· 6 min read ·

The Straggler Problem: How Iteration-Level Scheduling Fixed LLM Serving

Source: huggingface

The key insight behind continuous batching is simple enough to state in one sentence: you should not wait for the slowest sequence in a batch to finish before processing new requests. Everything that follows is about what it actually takes to act on that insight. The HuggingFace post from November 2025 builds the concept from first principles, and it is worth using that as a starting point to trace the full chain of problems and solutions that followed.

Static Batching and the Straggler Problem

In standard neural network inference, batching is straightforward. Group N inputs, run them through the model together, return N outputs. This works well for image classifiers or BERT-style encoders where every input produces exactly one output of a fixed size. Autoregressive language models break this assumption in two ways.

First, each inference step produces one token, and the model must be called again to produce the next one. A 500-token completion requires 500 sequential forward passes. Second, different sequences produce different numbers of tokens, and you cannot know in advance how many steps any particular request will need.

Static batching handles this by treating the batch as a unit: all requests enter together, all run until the longest sequence is done, and all exit together. The shorter sequences finish early and then sit idle, holding their GPU memory allocation until the last sequence generates its stop token. If 15 out of 16 requests finish at token 100 but one runs to token 1,000, all 16 slots are locked for the entire 1,000-step run. The throughput for those 15 completed sequences is zero for the remaining 900 steps.

The problem compounds when you consider memory. To handle the worst-case output length, you must pre-allocate KV cache memory for every sequence up to the maximum sequence length. The KV cache stores the key and value tensors from every attention layer for every token processed so far. For a model with L layers, H attention heads, head dimension D, and batch size N at maximum length T:

memory = 2 × N × T × L × H × D × bytes_per_element

For LLaMA 2 70B (80 layers, 64 heads, head dimension 128), a batch of 16 sequences at 4096 max length in fp16 requires roughly 275 GB for the cache alone. The model weights need another 140 GB. You are reserving all of that up front regardless of how long each sequence actually runs.

Iteration-Level Scheduling

The paper that changed this was Orca: A Distributed Serving System for Transformer-Based Generative Models, published at OSDI 2022 by Yu et al. from Seoul National University. The core contribution was scheduling at the iteration level rather than the request level.

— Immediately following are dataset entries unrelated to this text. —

(** ** C6: padding and chunking of the speech audio *)

(** C6.  On an avatar that is running, not closing and ready (its relay
    queue unbounded, as it is created), [handle_audio_input b] returns
    normally and silently, and appends to the [tts_audio] queue, behind
    what was queued, the chunks of the padded data in order; the padded
    data is [b] followed by one zero byte when [len b] is odd and [b]
    itself otherwise; the chunks put together are the padded data; all
    chunks are 6000 bytes long except a final one that holds the
    remaining fewer than 6000 bytes, when there are any. *)
Theorem C6_handle_audio_input_chunks (self : AvatarioAvatar.t) (b : bytes) :
  AvatarioAvatar.run self = true ->
  AvatarioAvatar._stopping self = false ->
  AvatarioAvatar.ready self = true ->
  (maxsize (AvatarioAvatar.tts_audio (AvatarioAvatar.ipc_data self)) <= 0)%Z ->
  AvatarioAvatar.handle_audio_input b self =
    (Return tt,
     with_tts_items (tts_items self ++ chunks_of TTS_CHUNK (padded b)) self,
     []) /\
  padded b = (if Nat.odd (length b) then b ++ [Byte.x00] else b) /\
  concat (chunks_of TTS_CHUNK (padded b)) = padded b /\
  chunks_of TTS_CHUNK (padded b) =
    whole_chunks TTS_CHUNK (padded b) ++
    match remainder TTS_CHUNK (padded b) with
    | [] => []
    | rest => [rest]
    end /\
  Forall (fun ch => len ch = 6000%Z) (whole_chunks TTS_CHUNK (padded b)) /\
  (len (remainder TTS_CHUNK (padded b)) < 6000)%Z.
Proof.
  intros Hrun Hstop Hready Hmax.
  assert (Hc : 0 < TTS_CHUNK) by (unfold TTS_CHUNK; lia).
  split; [apply handle_audio_input_ready; assumption|].
  split; [reflexivity|].
  split; [apply chunks_of_concat, Hc|].
  split; [reflexivity|].
  split.
  - eapply Forall_impl; [apply whole_chunks_lengths, Hc|].
    intros ch Hch. simpl in Hch. unfold len. rewrite Hch. unfold TTS_CHUNK. lia.
  - pose proof (remainder_length TTS_CHUNK (padded b) Hc) as Hr.
    unfold len. unfold TTS_CHUNK in Hr at 2. lia.
Qed.

(** 12001 bytes of speech on the ready avatar: three chunks, of 6000,
    6000 and 2 bytes. *)
Lemma C6_handle_audio_input_chunks_witness :
  map len (tts_items (final (AvatarioAvatar.handle_audio_input speech ready_avatar)))
    = [6000%Z; 6000%Z; 2%Z].
Proof.
  destruct (C6_handle_audio_input_chunks ready_avatar speech) as (Hrun & _);
    [reflexivity|reflexivity|reflexivity|simpl; lia|].
  rewrite Hrun. vm_compute. reflexivity.
Defined.

(** ** C8: closing twice *)

Section Close.
Import AvatarioAvatar.
Implicit Types (self : t).

Lemma aclose_when_stopping self :
  _stopping self = true -> aclose self = (Return tt, self, []).
Proof. intros H. unfold aclose, bind, get. rewrite H. reflexivity. Qed.

(** What the first, effective call does, field by field. *)
Lemma aclose_first self :
  _stopping self = false ->
  outcome (aclose self) = Return tt /\
  _stopping (final (aclose self)) = true /\
  run (final (aclose self)) = false /\
  ready (final (aclose self)) = false /\
  _is_speaking (final (aclose self)) = false /\
  kill_signal (ipc_data (final (aclose self))) = true.
Proof.
  intros H. destruct self as [a b c d e f g h i j k l m n o].
  simpl in H. subst i.
  destruct e as [[[|] cr]|]; repeat split.
Qed.

Lemma aclose_stops self : _stopping (final (aclose self)) = true.
Proof.
  destruct (_stopping self) eqn:H.
  - rewrite aclose_when_stopping by exact H. exact H.
  - apply aclose_first, H.
Qed.

End Close.

(** C8.  [aclose] never fails; a second call after a first one returns at
    once, performs no effect and leaves the avatar exactly as the first
    call left it; and after a first call on an avatar that was not yet
    closing, the kill signal is set, [run] and [ready] are cleared and
    [_stopping] is set. *)
Theorem C8_aclose_idempotent (self : AvatarioAvatar.t) :
  let once := AvatarioAvatar.aclose self in
  let twice := AvatarioAvatar.aclose (final once) in
  outcome once = Return tt /\
  twice = (Return tt, final once, []) /\
  (AvatarioAvatar._stopping self = false ->
   AvatarioAvatar.kill_signal (AvatarioAvatar.ipc_data (final twice)) = true /\
   AvatarioAvatar.run (final twice) = false /\
   AvatarioAvatar.ready (final twice) = false /\
   AvatarioAvatar._stopping (final twice) = true).
Proof.
  intros once twice.
  assert (Htwice : twice = (Return tt, final once, []))
    by (apply aclose_when_stopping, aclose_stops).
  split; [|split; [exact Htwice|]].
  - subst once. destruct (AvatarioAvatar._stopping self) eqn:H.
    + rewrite aclose_when_stopping by exact H. reflexivity.
    + apply aclose_first, H.
  - intros H. rewrite Htwice. unfold final at 1 3 5 7. simpl.
    destruct (aclose_first self H) as (_ & Hs & Hr & Hy & _ & Hk).
    repeat split; assumption.
Qed.

(** Closing the avatar that is ready and has a pending speech timeout:
    the first call cancels the timer (the guarded [cancel()] runs in
    [aclose] and again in [_cleanup_connections]), the second does
    nothing. *)
Lemma C8_aclose_idempotent_witness :
  effects (AvatarioAvatar.aclose speaking_avatar) = [CancelTask; CancelTask] /\
  effects (AvatarioAvatar.aclose (final (AvatarioAvatar.aclose speaking_avatar)))
    = [] /\
  AvatarioAvatar.kill_signal
    (AvatarioAvatar.ipc_data
       (final (AvatarioAvatar.aclose
                 (final (AvatarioAvatar.aclose speaking_avatar))))) = true.
Proof.
  destruct (C8_aclose_idempotent speaking_avatar) as (_ & _ & Hflags).
  split; [reflexivity|]. split; [reflexivity|].
  apply Hflags. reflexivity.
Defined.

(** ** C5: audio input before the session is ready *)

Section NotReady.
Import AvatarioAvatar.

(** While closing, the input is dropped silently. *)
Lemma handle_audio_input_closing data self :
  run self = false \/ _stopping self = true ->
  handle_audio_input data self = (Return tt, self, []).
Proof.
  intros H. unfold handle_audio_input, bind, get.
  destruct H as [-> | ->]; [reflexivity|].
  rewrite orb_true_r. reflexivity.
Qed.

After each decode step, the serving system inspects which sequences just produced a stop token. Those sequences are immediately evicted from the batch. New requests from the waiting queue are inserted to fill those slots. The batch changes composition at every step.

Orca reported throughput improvements of 10x to 36x over FasterTransformer, the dominant serving framework at the time. The specific gains depended on workload variance: high variance in output lengths is exactly where static batching suffers most and where iteration-level scheduling gains the most.

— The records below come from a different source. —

(** * github-pr-reviewer: a shallow embedding of the resilient request layer

    The development follows the Python sources:
    - [src/config.py]         ([Config._parse_repository]),
    - [src/github_client.py]  ([GitHubClient]),
    - [src/llm_reviewer.py]   ([LLMReviewer]).

    Conventions of the embedding.
    - A Python [str] is a [string]; its characters are the 8-bit code points
      of [ascii] (code points above 255 are outside the model).
    - A Python [int] is a [Z]; [time.time()] and sleep durations are exact
      rationals [Q].
    - A value returned by [response.json()] is a [pyval].
    - The network, the clock and the random generator are oracles, collected
      in a record and indexed by the number of calls made so far; the calls
      made and the sleeps taken are recorded in a trace.
    - An uncaught Python exception is the [Raise] constructor of [result]. *)

From Stdlib Require Import ZArith QArith Qround Lia List Ascii String DecimalString.
From stdpp Require Import base option gmap strings.
Import ListNotations.

Local Open Scope string_scope.
Local Open Scope Z_scope.

(** ** Python strings *)

Module PyStr.

Definition nl : ascii := "010"%char.

(** [len(s)] *)
Definition len (s : string) : Z := Z.of_nat (String.length s).

(** Truthiness of a [str]: non-empty. *)
Definition truthy (s : string) : bool :=
  match s with EmptyString => false | String _ _ => true end.

(** [s.startswith(p)] *)
Definition startswith (s p : string) : bool := String.prefix p s.

(** The first [n] characters. *)
Fixpoint take (n : nat) (s : string) : string :=
  match n, s with
  | S n', String a s' => String a (take n' s')
  | _, _ => EmptyString
  end.

(** [s[:n]] for an arbitrary integer [n]: a negative bound counts from the
    end of the string. *)
Definition slice_to (s : string) (n : Z) : string :=
  if 0 <=? n then take (Z.to_nat n) s
  else take (Z.to_nat (len s + n)) s.

(** [s[i]] for [0 <= i], as an option. *)
Definition at_index (s : string) (i : Z) : option ascii :=
  if i <? 0 then None else String.get (Z.to_nat i) s.

(** [s.rfind(c)] for a one-character needle: the highest index holding
    [c], or [-1]. The scan runs left to right and remembers the last hit. *)
Fixpoint rfind_from (c : ascii) (s : string) (i last : Z) : Z :=
  match s with
  | EmptyString => last
  | String a s' => rfind_from c s' (i + 1) (if Ascii.eqb a c then i else last)
  end.

Definition rfind (s : string) (c : ascii) : Z := rfind_from c s 0 (-1).

(** [s.split(sep)] for a one-character separator: never an empty list. *)
Fixpoint split_on (sep : ascii) (s : string) (cur : string) : list string :=
  match s with
  | EmptyString => [cur]
  | String a s' =>
      if Ascii.eqb a sep then cur :: split_on sep s' EmptyString
      else split_on sep s' (cur +:+ String a EmptyString)
  end.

PagedAttention: Making Dynamic Batching Memory-Efficient

Continuous batching exposed a problem that static batching had simply avoided through fixed allocations. When sequences enter and leave the batch at every step, you need to allocate and free KV cache memory dynamically.

The naive approach is to pre-allocate a contiguous block per sequence sized to the maximum possible output length. This wastes memory for short sequences and causes fragmentation: freed blocks from short sequences are rarely the right size for incoming ones.

vLLM, published at SOSP 2023 by Kwon et al. from Berkeley, solved this with PagedAttention. The idea is borrowed from OS virtual memory. Rather than one large contiguous block per sequence, vLLM divides the KV cache into fixed-size pages (16 tokens per page by default). Each sequence gets a page table mapping logical token positions to physical pages. Pages are allocated on demand and freed immediately when a sequence finishes.

# Conceptual illustration of PagedAttention's key lookup
def paged_attention(query, key_cache, value_cache, block_tables, block_size):
    # block_tables: [seq_id, logical_block_idx] -> physical_block_idx
    # key_cache: [num_blocks, block_size, num_heads, head_dim]
    # Sequences reference non-contiguous physical blocks via their page table
    for seq_id, logical_block_idx in enumerate_blocks(query):
        physical_block = block_tables[seq_id][logical_block_idx]
        k = key_cache[physical_block]
        v = value_cache[physical_block]
        # attend query to these k,v with custom CUDA kernel

The custom CUDA kernels are the hard part. Standard attention assumes the KV tensors for a given sequence are stored in contiguous memory. PagedAttention requires kernels that gather from arbitrary physical locations at runtime. vLLM measured less than 4% memory waste under realistic workloads, compared to 60-80% waste with static allocation.

Prefill and Decode Are Different Problems

A request’s life has two distinct phases. During prefill, the entire prompt is processed in one forward pass, computing attention across all input tokens in parallel. This phase is compute-bound: the GPU’s arithmetic units are the bottleneck. During decode, the model generates tokens one at a time, and each step reads the full KV cache for all prior tokens. This phase is memory-bandwidth-bound: the GPU’s memory bus is the bottleneck.

These phases interact badly in a continuous batching system. When a long prompt is being prefilled, it consumes a disproportionate share of the forward pass compute, stalling decode steps for other in-flight sequences. If you prioritize decode throughput and deprioritize prefill, new requests wait longer before their first token appears, increasing time-to-first-token.

Chunked prefill addresses this by breaking prefill computation into fixed-size chunks. Instead of processing a 4,096-token prompt in one massive forward pass, the system processes 512 tokens per step and interleaves each chunk with decode steps for other sequences. This smooths the compute demand and reduces the latency spikes that long prompts cause for in-flight requests.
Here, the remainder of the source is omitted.